Definition AUTHORITATIVE_DECISION_SCHEMA_VERSION : Z := 1.
Definition AUTHORITATIVE_DECISION_INCONSISTENT : pystr := $"authoritative_decision_inconsistent".
Definition BLOCKING_ACTIONS : list GuardAction := [review; require_reapproval; sandbox_required; block].
Definition COMPOSITION_ACTION_FIELDS : list pystr :=
  [$"configured_action"; $"current_action"; $"saved_action"; $"scanner_action"; $"runtime_detector_action"].
Definition KNOWN_COMPOSITION_ACTION_FIELDS : list pystr := COMPOSITION_ACTION_FIELDS ++ [$"final_action"].
Definition TERMINAL_COMPOSITION_ACTIONS : list GuardAction := [sandbox_required; block].
Definition DECISION_V2_FIELDS : list pystr :=
  [$"guard_action"; $"action"; $"reason"; $"user_title"; $"user_body"; $"harness_message";
   $"dashboard_primary_detail"; $"approval_scopes"; $"retry_instruction"; $"signals"; $"confidence"].
Definition DECISION_V2_ACTION_FIELDS : list pystr := [$"guard_action"; $"action"].
Definition ENFORCEMENT_FIELDS : list pystr :=
  [$"blocking"; $"authority_finalized"; $"launch_permitted"; $"prompt_required"; $"sandbox_required";
   $"snapshot_permitted"].
Definition AUTHORITATIVE_DECISION_FIELDS : list pystr :=
  [$"schema_version"; $"action"; $"source"; $"reason"; $"composition_trace"; $"signals"; $"enforcement";
   $"decision_v2"].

---

> [Problem details]:
Which lines above contain "signals"? Show each of them.

> [Output for this task]:
   $"dashboard_primary_detail"; $"approval_scopes"; $"retry_instruction"; $"signals"; $"confidence"].
  [$"schema_version"; $"action"; $"source"; $"reason"; $"composition_trace"; $"signals"; $"enforcement";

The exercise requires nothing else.